WORK ITEM:
Please list all lines of the material below in which the string "last" occurs.

◇ ◇ ◇ ◇ ◇

(* ===== verification/Replication.v ===== *)
(** * Shared memory replication (src/src/memory/replication.ts,
      src/src/memory/shared-memory-db.ts, and the handlers ForwardMemoryWrite and
      RequestMemorySnapshot of src/src/grpc/handlers.ts)

    A replicated write becomes a memory_write entry of the Raft log; every node
    applies it to its own database when it is committed.  A node that joins late
    copies the database file of the leader in chunks.

    - The SQL engine (better-sqlite3) is the interface [SqlEngine]: what a
      statement does to the database, and the queries that the code writes
      itself.  SHA-256 is a function on bytes about which nothing is assumed.
    - A remote call is a function of the attempt that returns the answer or the
      exception; the state it runs in is a function of the attempt too, since
      other work runs during every [await].
    - Files are a finite map from paths to bytes. *)

From S2P Require Import Prelude JsMap JsString Json Raft Membership.
From Stdlib Require Import Ascii.

(** ** SharedMemoryDB *)

Inductive Classification := cl_public | cl_internal | cl_local.
#[export] Instance Classification_eq_dec : EqDecision Classification.
Proof. solve_decision. Defined.

Definition classification_string (c : Classification) : string :=
  match c with cl_public => "public" | cl_internal => "internal" | cl_local => "local" end.

(** The rows of the three queries of [generateWhereami]. *)
Record ThreadRow := mkThreadRow {
  th_id : Z;
  th_name : string;
  th_status : string;
  th_current_thought_id : option Z;
  th_current_thought_content : option string;
  th_project_name : option string;
  th_thought_count : Z
}.
Record ContextRow := mkContextRow {
  cx_key : string;
  cx_label : option string;
  cx_value : string
}.
Record ThoughtRow := mkThoughtRow {
  tr_id : Z;
  tr_thread_id : Z;
  tr_content : string;
  tr_thought_type : string;
  tr_thread_name : string
}.

(** What the code uses of the SQL engine.  [sql_run now sql params db] is
    [db.prepare(sql).run(...params)] at time [now] (the engine evaluates
    [datetime('now')]): the new database, and the number of changed rows or the
    message of the exception. *)
Class SqlEngine (T : Type) := {
  sql_run : Z -> string -> list json -> T -> T * (string + Z);
  sql_classification : T -> string -> option Classification;
  sql_threads : T -> list ThreadRow;
  sql_pinned : T -> list ContextRow;
  sql_recent : T -> list ThoughtRow
}.

(** The row that [initializeSchema] registers for a table. *)
Record TableClassification := mkTableClassification {
  tc_table_name : string;
  tc_classification : Classification;
  tc_domain : string
}.

Definition defaultClassifications : list TableClassification := [
  mkTableClassification "timeline_projects" cl_public "timeline";
  mkTableClassification "timeline_threads" cl_public "timeline";
  mkTableClassification "timeline_thoughts" cl_public "timeline";
  mkTableClassification "timeline_thread_position" cl_public "timeline";
  mkTableClassification "timeline_context" cl_internal "timeline";
  mkTableClassification "network_clients" cl_public "network";
  mkTableClassification "network_networks" cl_public "network";
  mkTableClassification "infra_builds" cl_public "infra";
  mkTableClassification "infra_configs" cl_public "infra";
  mkTableClassification "infra_events" cl_public "infra";
  mkTableClassification "infra_sessions" cl_public "infra";
  mkTableClassification "infra_secrets" cl_internal "infra";
  mkTableClassification "task_agent_tasks" cl_public "task"
].

(** [INSERT OR IGNORE INTO _table_classification], keyed by the table name. *)
Definition insert_or_ignore (rows : list TableClassification) (r : TableClassification) :
    list TableClassification :=
  if existsb (fun r' => String.eqb (tc_table_name r') (tc_table_name r)) rows
  then rows else rows ++ [r].

Definition registerDefaults (rows : list TableClassification) : list TableClassification :=
  fold_left insert_or_ignore defaultClassifications rows.

Definition shouldSnapshot (sql : string) : bool :=
  let lower := js_toLowerCase sql in
  js_includes lower "timeline_" || js_includes lower "_context".

(** [s.length > n ? s.slice(0, n) + '...' : s]. *)
Definition truncated (n : Z) (s : string) : string :=
  if n <? js_str_length s then js_slice_str s 0 n +:+ "..." else s.

Definition opt_suffix (pre : string) (o : option string) (post : string) : string :=
  match o with
  | Some s => if truthy_str s then str [pre; s; post] else ""
  | None => ""
  end.

Definition thread_lines (t : ThreadRow) : list string :=
  str ["- **#"; js_toString (th_id t); " "; th_name t; "**";
       opt_suffix " (project: " (th_project_name t) ")";
       if String.eqb (th_status t) "paused" then " [PAUSED]" else "";
       " — "; js_toString (th_thought_count t); " thoughts"]
  :: match th_current_thought_content t with
     | Some c =>
         if truthy_str c
         then [str ["  Position: thought #";
                    match th_current_thought_id t with Some i => js_toString i | None => "null" end;
                    " — "; String dq ""; truncated 200 c; String dq ""]]
         else []
     | None => []
     end.

Definition context_line (c : ContextRow) : string :=
  str ["- `"; cx_key c; "`"; opt_suffix " (" (cx_label c) ")"; ": "; truncated 150 (cx_value c)].

Definition recent_line (r : ThoughtRow) : string :=
  str [js_toString (tr_id r); ". #"; js_toString (tr_id r); " ("; tr_thought_type r; ", thread #";
       js_toString (tr_thread_id r); " "; tr_thread_name r; "): "; truncated 200 (tr_content r)].

Definition section_lines {A} (title none : string) (render : A -> list string) (rows : list A) :
    list string :=
  title :: match rows with [] => [none; ""] | _ => flat_map render rows ++ [""] end.

Section db.
Context {T : Type} `{!SqlEngine T}.

(** The open connection with its tables, and whereami.md. *)
Record SharedMemoryDB := mkSharedMemoryDB {
  dbPath : string;
  db_open : bool;
  db_tables : T;
  db_whereami : option string
}.
#[export] Instance SharedMemoryDB_eta : EtaRecord SharedMemoryDB := fun d =>
  mkSharedMemoryDB (dbPath d) (db_open d) (db_tables d) (db_whereami d).

(** The text of whereami.md at the time whose ISO form is [now]. *)
Definition generateWhereami_text (now : string) (t : T) : string :=
  join_with newline
    ([str ["# Cortex State — "; now]; ""] ++
     section_lines "## Active Threads" "No active threads." thread_lines (sql_threads t) ++
     section_lines "## Pinned Context" "No pinned context." (fun c => [context_line c]) (sql_pinned t) ++
     section_lines "## Recent Thoughts" "No thoughts yet." (fun r => [recent_line r]) (sql_recent t)).

(** [toISOString] of the clock, and whether whereami.md can be written. *)
Context (iso : Z -> string) (writable : bool).

Definition generateWhereami (now : Z) (d : SharedMemoryDB) : SharedMemoryDB :=
  if writable then d <| db_whereami := Some (generateWhereami_text (iso now) (db_tables d)) |> else d.

(** [run]: an exception of the statement propagates; a failure of the snapshot
    is logged and dropped. *)
Definition run (now : Z) (sql : string) (params : list json) (d : SharedMemoryDB) :
    SharedMemoryDB * (string + Z) :=
  if negb (db_open d) then (d, inl "The database connection is not open")
  else
    let '(t, res) := sql_run now sql params (db_tables d) in
    let d := d <| db_tables := t |> in
    match res with
    | inl e => (d, inl e)
    | inr changes => (if shouldSnapshot sql then generateWhereami now d else d, inr changes)
    end.

Definition getTableClassification (table : string) (d : SharedMemoryDB) : option Classification :=
  sql_classification (db_tables d) table.

Definition close (d : SharedMemoryDB) : SharedMemoryDB := d <| db_open := false |>.
End db.
Arguments SharedMemoryDB : clear implicits.

(** ** MemoryReplicator *)

Record WriteResult := mkWriteResult {
  wr_success : bool;
  wr_error : option string;
  wr_changes : option Z
}.

Definition write_failed (e : string) : WriteResult := mkWriteResult false (Some e) None.

Record WriteOptions := mkWriteOptions {
  wo_classification : option Classification;
  wo_table : option string
}.

(** The messages of ForwardMemoryWrite. *)
Record MemoryWriteRequest := mkMemoryWriteRequest {
  mw_sql : string;
  mw_params : string;
  mw_checksum : string;
  mw_classification : string;
  mw_table : string
}.
Record MemoryWriteResponse := mkMemoryWriteResponse {
  mr_success : bool;
  mr_error : string
}.

(** What a forwarded write does outside the process. *)
Inductive ForwardEvent :=
  | fe_call (address : string) (req : MemoryWriteRequest)
  | fe_closeConnection (address : string)
  | fe_sleep (ms : Z).

(** A chunk of RequestMemorySnapshot; the int64 fields travel as text. *)
Record SnapshotChunk := mkSnapshotChunk {
  ch_data : list ascii;
  ch_offset : string;
  ch_total_size : string;
  ch_done : bool;
  ch_checksum : string
}.

Definition maxRetries : nat := 3.
Definition CHUNK_SIZE : Z := 64 * 1024.

Section replication.
Context {T : Type} `{!SqlEngine T}.
Context (sha256 : list ascii -> string).
Context (iso : Z -> string) (writable : bool).

Record MemoryReplicator := mkMemoryReplicator {
  rp_db : SharedMemoryDB T;
  rp_raft : RaftNode string;
  rp_membership : MembershipManager;
  rp_nodeId : string;
  rp_listening : bool;
  rp_integrityInterval : bool;
  rp_fs : gmap string (list ascii)
}.
#[export] Instance MemoryReplicator_eta : EtaRecord MemoryReplicator := fun m =>
  mkMemoryReplicator (rp_db m) (rp_raft m) (rp_membership m) (rp_nodeId m) (rp_listening m)
    (rp_integrityInterval m) (rp_fs m).
Implicit Types (m : MemoryReplicator) (d : SharedMemoryDB T).

(** [createHash('sha256').update(text).digest('hex')]. *)
Definition sha256_text (text : string) : string := sha256 (String.list_ascii_of_string text).

Definition write_checksum (sql : string) (params : list json) : string :=
  sha256_text (sql +:+ stringify (JArr params)).

Definition getClassificationForTable (table : option string) d : Classification :=
  match table with
  | Some t => if truthy_str t then default cl_public (getTableClassification t d) else cl_public
  | None => cl_public
  end.

Definition applyLocally (now : Z) (sql : string) (params : list json) m :
    WriteResult * MemoryReplicator :=
  let '(d, res) := run iso writable now sql params (rp_db m) in
  (match res with
   | inr changes => mkWriteResult true None (Some changes)
   | inl e => write_failed e
   end, m <| rp_db := d |>).

(** [{ sql, params, checksum, classification, table }] as JSON: undefined
    properties are left out. *)
Definition opt_member (k : string) (o : option string) : list (string * json) :=
  match o with Some s => [(k, JStr s)] | None => [] end.

Definition write_entry (sql : string) (params : list json) (checksum : string)
    (classification table : option string) : json :=
  JObj ([("sql", JStr sql); ("params", JArr params); ("checksum", JStr checksum)] ++
        opt_member "classification" classification ++ opt_member "table" table).

Definition writeAsLeader (sql : string) (params : list json) (checksum : string)
    (classification table : option string) (raft : RaftNode string) :
    WriteResult * RaftNode string * list (AppendCall string) :=
  let data := stringify (write_entry sql params checksum classification table) in
  let '((success, _), raft, calls) := appendEntry memory_write data raft in
  (if success then mkWriteResult true None (Some 0)
   else write_failed "Failed to append to Raft log", raft, calls).

Definition resolveLeaderAddress (mm : MembershipManager) (raft : RaftNode string) : option string :=
  match getLeaderAddress mm with
  | Some cached => if truthy_str cached then Some cached else None
  | None => None
  end ∪
  match leaderId raft with
  | Some id =>
      if truthy_str id then
        match getNode id mm with
        | Some n =>
            if truthy_str (n_tailscaleIp n) && negb (n_grpcPort n =? 0)
            then Some (node_address (n_tailscaleIp n) (n_grpcPort n)) else None
        | None => None
        end
      else None
  | None => None
  end.

Definition forward_request (sql : string) (params : list json) (checksum : string)
    (classification table : option string) : MemoryWriteRequest :=
  mkMemoryWriteRequest sql (stringify (JArr params)) checksum
    (default "" classification) (default "" table).

(** The retry loop of [forwardToLeader]: [fuel] rounds are left, [attempt] is
    the loop variable.  [env attempt] is the node's state in that round and
    [rpc attempt] answers its call, or throws with a message. *)
Fixpoint forward_loop (env : nat -> MembershipManager * RaftNode string)
    (rpc : nat -> string -> MemoryWriteRequest -> string + MemoryWriteResponse)
    (req : MemoryWriteRequest) (fuel attempt : nat) : WriteResult * list ForwardEvent :=
  match fuel with
  | O => (write_failed "Forward to leader failed after retries", [])
  | S fuel =>
      let '(mm, raft) := env attempt in
      let again evs :=
        let '(res, rest) := forward_loop env rpc req fuel (S attempt) in (res, evs ++ rest) in
      let last := negb (attempt <? maxRetries - 1)%nat in
      match resolveLeaderAddress mm raft with
      | None =>
          if negb (truthy_opt (leaderId raft)) || last
          then (write_failed "No leader available to forward write", [])
          else again [fe_sleep (1000 * (Z.of_nat attempt + 1))]
      | Some addr =>
          match rpc attempt addr req with
          | inr resp =>
              if mr_success resp then (mkWriteResult true None None, [fe_call addr req])
              else if String.eqb (mr_error resp) "Not the leader"
              then again [fe_call addr req; fe_closeConnection addr; fe_sleep 1000]
              else (mkWriteResult false
                      (if truthy_str (mr_error resp) then Some (mr_error resp) else None) None,
                    [fe_call addr req])
          | inl e =>
              if last then (write_failed e, [fe_call addr req; fe_closeConnection addr])
              else again [fe_call addr req; fe_closeConnection addr;
                          fe_sleep (1000 * (Z.of_nat attempt + 1))]
          end
      end
  end.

◇ ◇ ◇ ◇ ◇

TASK RESPONSE:
      let last := negb (attempt <? maxRetries - 1)%nat in
          if negb (truthy_opt (leaderId raft)) || last
              if last then (write_failed e, [fe_call addr req; fe_closeConnection addr])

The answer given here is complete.